(** C10: the system calls on files implement the service.  For a process that uses
    the page table [pt], with the arguments [a4], [a5] and [a6] of a call in its
    registers, and a table of open files and a host that have the files of [sv],
    every call on a file leaves the files that the function of the service
    gives and answers what it answers; [Read] stores its bytes and no call changes
    another byte of the memory.  Among the answers are the failures: [CreateFile] of
    an empty name -1; [Open] of a name that does not exist, or with an unknown type,
    5, and [Seek] outside of a file 21, the numbers of the calls; -1 when no
    descriptor is free, for a closed descriptor, for [Write] to a read-only file and
    for the descriptors 10 to 14, which can be opened and not be used.  The kernel's
    copy of the buffer ends at a zero byte: [Write] puts zeros in the file for all
    that follows a zero ([blanked]), and [Read] stores no byte after a zero
    ([until_zero]), although both answer the full count.
    The conditions: names are strings of at most 32 characters in mapped memory;
    the descriptors 0 and 1, the console, are not given to [Close], [Seek], [Read]
    and [Write]; [Write] has at least one byte, the buffers are mapped and the one
    of [Read] may be written, and no offset passes [2^31]; and the host opens every
    file that exists and can create every other ([HostOpenLaws]: the kernel asserts
    it for [CreateFile]). *)
Theorem file_calls_refine_service junk pt n m c h tab sv a4 a5 a6 :
  Strings.uses pt n m -> own_frames pt pt True -> args m a4 a5 a6 -> simulates h tab sv ->
  let serves := served pt n m c in
  let s := St m c h tab in
  (forall name, Strings.string_at pt n m a4 name -> Forall Strings.is_char name -> Z.of_nat (length name) <= MAX_LENGTH ->
     serves (CreateFileFunction s) (CreateFile sv name)) /\
  (forall name, Strings.string_at pt n m a4 name -> Forall Strings.is_char name -> Z.of_nat (length name) <= MAX_LENGTH ->
     registers m !! 2%nat = Some Entry.SC_Open -> serves (OpenFunction s) (Open sv name a5)) /\
  (a4 <> 0 -> a4 <> 1 -> serves (CloseFunction s) (Close sv a4)) /\
  (a5 <> 0 -> a5 <> 1 -> registers m !! 2%nat = Some Entry.SC_Seek -> serves (SeekFunction s) (Seek sv a4 a5)) /\
  (a6 <> 0 -> a6 <> 1 -> forall bs, bs <> [] -> Forall is_byte bs -> chars_at pt n m a4 bs -> a5 = Z.of_nat (length bs) ->
     (forall d, transfer sv a6 = Some d -> pos d + a5 < 2 ^ 31) -> serves (WriteFunction s) (Write sv a6 (blanked bs))) /\
  (a6 <> 0 -> a6 <> 1 -> 0 <= a5 < 2 ^ 31 -> (forall j, 0 <= j < a5 -> Strings.writable pt n (s32 (a4 + j))) ->
     (forall d, transfer sv a6 = Some d -> pos d + a5 < 2 ^ 31) -> Forall is_byte (snd (Read sv a6 a5)) ->
     exists m1 m' h' tab', ReadFunction junk s = Ok (St m' c h' tab') /\ simulates h' tab' (fst (fst (Read sv a6 a5))) /\
       Strings.stored pt n m m1 a4 0 (until_zero (snd (Read sv a6 a5))) /\ returned pt n m1 m' (snd (fst (Read sv a6 a5)))).
Proof.
  intros Hu Hown Ha Hs serves s. pose proof Ha as (Hr & H4 & H5 & H6).
  split; [intros; by apply (CreateFile_served _ _ _ _ _ _ _ Hu Hr Hs a4)|].
  split; [intros; by apply (Open_served _ _ _ _ _ _ _ Hu Hr Hs a4)|].
  split; [intros; by apply Close_served|]. split; [intros; by apply Seek_served|].
  split; [intros N0 N1 bs Hne Hch Hat -> Hmax; by apply (Write_served _ _ _ _ _ _ _ Hu Hr Hs a4)|].
  intros. by apply Read_served.
Qed.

※

Retype, without any change, every line from the one with "Strings.stored pt n" to the bottom of the listing.

       Strings.stored pt n m m1 a4 0 (until_zero (snd (Read sv a6 a5))) /\ returned pt n m1 m' (snd (fst (Read sv a6 a5)))).
Proof.
  intros Hu Hown Ha Hs serves s. pose proof Ha as (Hr & H4 & H5 & H6).
  split; [intros; by apply (CreateFile_served _ _ _ _ _ _ _ Hu Hr Hs a4)|].
  split; [intros; by apply (Open_served _ _ _ _ _ _ _ Hu Hr Hs a4)|].
  split; [intros; by apply Close_served|]. split; [intros; by apply Seek_served|].
  split; [intros N0 N1 bs Hne Hch Hat -> Hmax; by apply (Write_served _ _ _ _ _ _ _ Hu Hr Hs a4)|].
  intros. by apply Read_served.
Qed.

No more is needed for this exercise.